January is the most common month for couples to divorce and is therefore a fitting month to raise awareness about the importance of prioritizing the children’s best-interests during a divorce.
Several decades worth of research proves the direct, negative impact that divorce has on the wellbeing and emotional stability of children. Exposure to frequent, intense, and persistent conflict between divorcing parents is the most well-documented risk factor for children’s mental health and well-being following their parents’ divorce. With nearly half of all marriages in the United States ending in divorce, how can we prevent children from being negatively affected by their parents’ divorce?
Starting with the court system itself, nearly all 50 states now require parents to complete a parenting education course prior to the entry of a Judgment for Dissolution of Marriage, regardless of whether the divorce is contested or uncontested. However, the approach that parents use to obtain a divorce is extremely impactful on the children’s well-being.
Some degree of conflict is inherently present between divorcing parents. It is important that parents make efforts to minimize conflict by embracing a child-centered approach to their divorce. A child-centered approach to divorce is one in which the parties focus on their children’s needs when making decisions throughout the divorce process. This approach requires parents to let go of their anger and resentment they may have toward their spouse and consider how their words and actions in the court room can have a lasting negative impact on their children. It is helpful for parents to address their negative emotions toward their spouse therapeutically, outside of court.
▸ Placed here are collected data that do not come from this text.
(** X16 on an input: signing the first input of [DemoTx.tx], which spends
    a PUBKEYHASH output, with its key. *)
Lemma SignSignature_outcome_witness :
  exists ret txTo' txin scriptSig',
    SignSignature (ext := Demo.ext) (tx_ext := DemoTx.tx_ext)
      (Demo.keystore [[11%N]] []) Demo.p2pkh DemoTx.tx 0%N 5000%Z 65%N =
      Some (ret, txTo') /\
    CMutableTransaction.vin DemoTx.tx !! N.to_nat 0 = Some txin /\
    CMutableTransaction.vin txTo' !! N.to_nat 0 =
      Some {| CTxIn.prevout := CTxIn.prevout txin;
              CTxIn.scriptSig := scriptSig';
              CTxIn.nSequence := CTxIn.nSequence txin |} /\
    (forall i, i <> N.to_nat 0 ->
       CMutableTransaction.vin txTo' !! i =
         CMutableTransaction.vin DemoTx.tx !! i) /\
    length (CMutableTransaction.vin txTo') =
      length (CMutableTransaction.vin DemoTx.tx) /\
    CMutableTransaction.nVersion txTo' =
      CMutableTransaction.nVersion DemoTx.tx /\
    CMutableTransaction.vout txTo' = CMutableTransaction.vout DemoTx.tx /\
    CMutableTransaction.nLockTime txTo' =
      CMutableTransaction.nLockTime DemoTx.tx /\
    (ret = true ->
     VerifyScript (Collaborators := Demo.ext) scriptSig' Demo.p2pkh
       (STANDARD_SCRIPT_VERIFY_FLAGS (Collaborators := Demo.ext))
       (MutableTransactionSignatureChecker (TxCollaborators := DemoTx.tx_ext)
          DemoTx.tx 0%N 5000%Z) = true) /\
    ((Solver (Collaborators := Demo.ext) Demo.p2pkh).1.1 = false ->
     ret = false /\ scriptSig' = []).
Proof.
  apply (SignSignature_outcome (ext := Demo.ext) (tx_ext := DemoTx.tx_ext)).
  - apply Demo_Solver_in_range.
  - simpl. lia.
Defined.

(** X17 on an input: the first input of [DemoTx.tx] and the transaction it
    spends from. *)
Lemma SignSignature_assertions_witness :
  (SignSignature (ext := Demo.ext) (tx_ext := DemoTx.tx_ext)
     (Demo.keystore [[11%N]] []) Demo.p2pkh DemoTx.tx 0%N 5000%Z 65%N = None <->
   length (CMutableTransaction.vin DemoTx.tx) <= N.to_nat 0) /\
  (SignSignature_from (ext := Demo.ext) (tx_ext := DemoTx.tx_ext)
     (Demo.keystore [[11%N]] []) DemoTx.txFrom DemoTx.tx 0%N 65%N = None <->
   length (CMutableTransaction.vin DemoTx.tx) <= N.to_nat 0 \/
   exists txin,
     CMutableTransaction.vin DemoTx.tx !! N.to_nat 0 = Some txin /\
     length (CMutableTransaction.vout DemoTx.txFrom) <=
       N.to_nat (COutPoint.n (CTxIn.prevout txin))) /\
  (forall txin txout,
     CMutableTransaction.vin DemoTx.tx !! N.to_nat 0 = Some txin ->
     CMutableTransaction.vout DemoTx.txFrom
       !! N.to_nat (COutPoint.n (CTxIn.prevout txin)) = Some txout ->
     SignSignature_from (ext := Demo.ext) (tx_ext := DemoTx.tx_ext)
       (Demo.keystore [[11%N]] []) DemoTx.txFrom DemoTx.tx 0%N 65%N =
       SignSignature (ext := Demo.ext) (tx_ext := DemoTx.tx_ext)
         (Demo.keystore [[11%N]] []) (CTxOut.scriptPubKey txout) DemoTx.tx
         0%N (CTxOut.nValue txout) 65%N).
Proof.
  apply (SignSignature_assertions (ext := Demo.ext) (tx_ext := DemoTx.tx_ext)).
  apply Demo_Solver_in_range.
Defined.

(** X19 on an input: the second signer of a 2-of-3 P2SH input. *)
Lemma SignPSBTInput_outcome_witness :
  exists b input' sd',
    SignPSBTInput (ext := Demo.ext) (tx_ext := DemoTx.tx_ext)
      (Demo.keystore [[12%N]] []) DemoTx.tx DemoTx.psbt_input
      SignatureData_default 0%Z 65%N = Some (b, input', sd') /\
    complete sd' = b /\
    PSBTInput.utxo input' = PSBTInput.utxo DemoTx.psbt_input /\
    PSBTInput.unknown input' = PSBTInput.unknown DemoTx.psbt_input /\
    (b = true ->
     VerifyScript (Collaborators := Demo.ext) (scriptSig sd')
       (CTxOut.scriptPubKey (PSBTInput.utxo DemoTx.psbt_input))
       (STANDARD_SCRIPT_VERIFY_FLAGS (Collaborators := Demo.ext))
       (MutableTransactionSignatureChecker (TxCollaborators := DemoTx.tx_ext)
          DemoTx.tx (to_unsigned_int 0)
          (CTxOut.nValue (PSBTInput.utxo DemoTx.psbt_input))) = true /\
     PSBTInput.final_script_sig input' = scriptSig sd' /\
     PSBTInput.partial_sigs input' = ∅ /\
     PSBTInput.hd_keypaths input' = ∅ /\
     PSBTInput.redeem_script input' = [] /\
     (scriptSig sd' <> [] ->
      forall provider2 tx2 sd2 index2 sighash2,
        SignPSBTInput (ext := Demo.ext) (tx_ext := DemoTx.tx_ext) provider2
          tx2 input' sd2 index2 sighash2 = Some (true, input', sd2))) /\
    (b = false ->
     PSBTInput.final_script_sig input' = [] /\
     PSBTInput.hd_keypaths input' = PSBTInput.hd_keypaths DemoTx.psbt_input /\
     (forall k v, PSBTInput.partial_sigs DemoTx.psbt_input !! k = Some v ->
        PSBTInput.partial_sigs input' !! k = Some v) /\
     (forall k, PSBTInput.partial_sigs DemoTx.psbt_input !! k = None ->
        PSBTInput.partial_sigs input' !! k = signatures sd' !! k)).
Proof.
  apply (SignPSBTInput_outcome (ext := Demo.ext) (tx_ext := DemoTx.tx_ext)).
  - apply Demo_Solver_in_range.
  - reflexivity.
  - reflexivity.
  - reflexivity.
Defined.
By embracing a non-adversarial approach to divorce in which the parents identify their shared goals and concerns for their family’s future prior to making substantive decisions, the negative impact of the divorce on the children will be minimized. This approach is often used in mediation, collaborative divorce, and other alternative dispute resolution processes.
While the idea of using litigation as a tool to “fight” your spouse who wronged you in court may seem tempting, this approach can cause children to feel like victims of the divorce. Even the most high-conflict couples can at least agree on their love for their children. Placing your negative feelings toward your spouse to the side and remaining focused on what you do agree on: your children’s future and well-being, will allow for effective co-parenting and open communication with your spouse post-divorce.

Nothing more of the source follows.